Last but not least we disable the bug() function in utility.c. This function does a failing fcntl() on an fd returned by the desocketing library since the fd is not a real socket. vsftpd handles the fcntl() failure by calling bug() again leading to an infinite loop.

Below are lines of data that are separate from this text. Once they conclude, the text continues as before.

(** * EQ-platform: menu, edit and motor-state logic of the stepper controller

    A shallow embedding of the Arduino sketch in its current revision:
    five menu pages, the home and end limit switches, the two speeds kept
    in EEPROM and the "Save" page that exists only while the working speeds
    differ from the saved ones.

    The sketch uses the AVR flavour of the Arduino core ([EEPROM.h] without
    [EEPROM.begin]/[EEPROM.commit]); on that target [int] is a 16-bit
    two's-complement integer, [uint8_t]/[byte] is 8 bits wide and
    [unsigned long] is 32 bits wide.  Integers are modelled as [Z] with the
    conversions written out.

    External collaborators (the stepper driver, the display, the digital
    inputs) are modelled by a log of the calls issued to them; the EEPROM
    content is part of the machine state. *)

From Stdlib Require Import ZArith List Bool Lia.
Import ListNotations.
Local Open Scope Z_scope.

(** ** C integer conversions (AVR) *)

Module CInt.

(** conversion to [uint8_t] / [byte] *)
Definition to_uint8 (z : Z) : Z := z mod 256.

(** conversion to (16-bit, signed) [int] *)
Definition to_int (z : Z) : Z := (z + 32768) mod 65536 - 32768.

(** conversion to (16-bit) [unsigned int] *)
Definition to_uint (z : Z) : Z := z mod 65536.

(** conversion to (32-bit) [unsigned long] *)
Definition to_ulong (z : Z) : Z := z mod 4294967296.

End CInt.

(** ** The outside world *)

(** Pins read with [digitalRead] by the sketch itself (the clock and the
    push-button pins are read by the debouncers). *)
Inductive Pin : Type :=
| DT_PIN
| HOME_SWITCH_PIN
| END_SWITCH_PIN.

(** Display texts. *)
Inductive Text : Type :=
| startButton
| stopButton
| stoppedText
| runningText
| returningHomeText.

(** What [updateMainScreen] draws, as far as it depends on the state.  The
    fixed captions ("Track speed", "Home speed", "Home") are always drawn. *)
Record Screen : Type := mkScreen {
  shownTrackSpeed : Z;          (* value printed after "Track speed" *)
  shownHomeSpeed : Z;           (* value printed after "Home speed" *)
  startStopCaption : Text;      (* startButton or stopButton *)
  saveShown : bool;             (* the "Save" caption is printed *)
  motorCaption : option Text;   (* status line *)
  blanked : option Z;           (* edit mode: value hidden by the blink *)
  underlined : option Z         (* normal mode: page whose marker is drawn *)
}.

(** Calls issued to the external collaborators. *)
Inductive Call : Type :=
| DigitalRead (p : Pin)
| StepperSetMaxSpeed (v : Z)
| StepperSetSpeed (v : Z)
| StepperSetAcceleration (a : Z)
| StepperRunSpeed
| Display (s : Screen).

(** The inputs sampled during one iteration of [loop]. *)
Record Inputs : Type := mkInputs {
  switchFell : bool;       (* debouncerSwitch.fell() *)
  clkFell : bool;          (* debouncerClk.fell() *)
  level : Pin -> bool;     (* digitalRead: true is HIGH *)
  millisCheck : Z;         (* millis() read by checkTimeoutExpired *)
  millisStore : Z          (* millis() stored after a blink toggle *)
}.

(** ** The machine state: the sketch's globals and the EEPROM content *)

Record Machine : Type := mkMachine {
  editMode : bool;
  lastUpdateEditModeScreen : Z;
  editModeBlinkDark : bool;
  stepperTrackingSpeed : Z;
  homeSpeed : Z;
  initialStepperTrackingSpeed : Z;
  initialHomeSpeed : Z;
  motorRunning : Z;
  currentPageIndex : Z;
  EEPROM : Z -> Z
}.

Definition stepper_speed_address : Z := 0.
Definition home_speed_address : Z := 2.

(** The globals as their initialisers leave them, over an EEPROM content. *)
Definition powerOn (e : Z -> Z) : Machine :=
  {| editMode := false;
     lastUpdateEditModeScreen := 0;
     editModeBlinkDark := false;
     stepperTrackingSpeed := 1;
     homeSpeed := 100;
     initialStepperTrackingSpeed := 1;
     initialHomeSpeed := 100;
     motorRunning := 0;
     currentPageIndex := 3;
     EEPROM := e |}.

@@ -40,6 +40,7 @@ die2(const char* p_text1, const char* p_text2)
 void
 bug(const char* p_text)
 {
+  return;
   /* Rats. Try and write the reason to the network for diagnostics */
   vsf_sysutil_activate_noblock(VSFTP_COMMAND_FD);
   (void) vsf_sysutil_write_loop(VSFTP_COMMAND_FD, "500 OOPS: ", 10);

Build configuration

In the Makefile replace:

@@ -1,16 +1,16 @@
 # Makefile for systems with GNU tools
-CC 	=	gcc
+CC 	=	afl-clang-fast
 INSTALL	=	install
 IFLAGS  = -idirafter dummyinc
 #CFLAGS = -g
-CFLAGS	=	-O2 -fPIE -fstack-protector --param=ssp-buffer-size=4 \
-	-Wall -W -Wshadow -Werror -Wformat-security \
+CFLAGS	=	-fsanitize=address -g -Og -fPIE -fstack-protector \
+	-Wall -W -Wshadow -Wformat-security \
     -D_FORTIFY_SOURCE=2 \
     #-pedantic -Wconversion
 
 LIBS	=	`./vsf_findlibs.sh`
-LINK	=	-Wl,-s
-LDFLAGS	=	-fPIE -pie -Wl,-z,relro -Wl,-z,now
+LINK	=	
+LDFLAGS	=	-fPIE -pie -Wl,-z,relro -Wl,-z,now -fsanitize=address
 
 OBJS	=	main.o utility.o prelogin.o ftpcmdio.o postlogin.o privsock.o \
         tunables.o ftpdataio.o secbuf.o ls.o \

Runtime configuration

Like most other servers, vsftpd needs a config file. Createfuzz.conf with the following contents:

listen=YES
seccomp_sandbox=NO
one_process_model=YES

# User management
anonymous_enable=YES
no_anon_password=YES
nopriv_user=nobody

# Permissions
connect_from_port_20=NO
run_as_launching_user=YES
listen_port=2121
listen_address=127.0.0.1
pasv_address=127.0.0.1

# Filesystem interactions
write_enable=NO
download_enable=NO

Start fuzzing

To use the desocketing library with AFL we need to set the AFL_PRELOAD variable.

export AFL_PRELOAD=libdesock.so
afl-fuzz -i corpus -o findings -m none -- ./vsftpd fuzz.conf

Now it’s only a matter of high-quality custom mutators and time to find some bugs.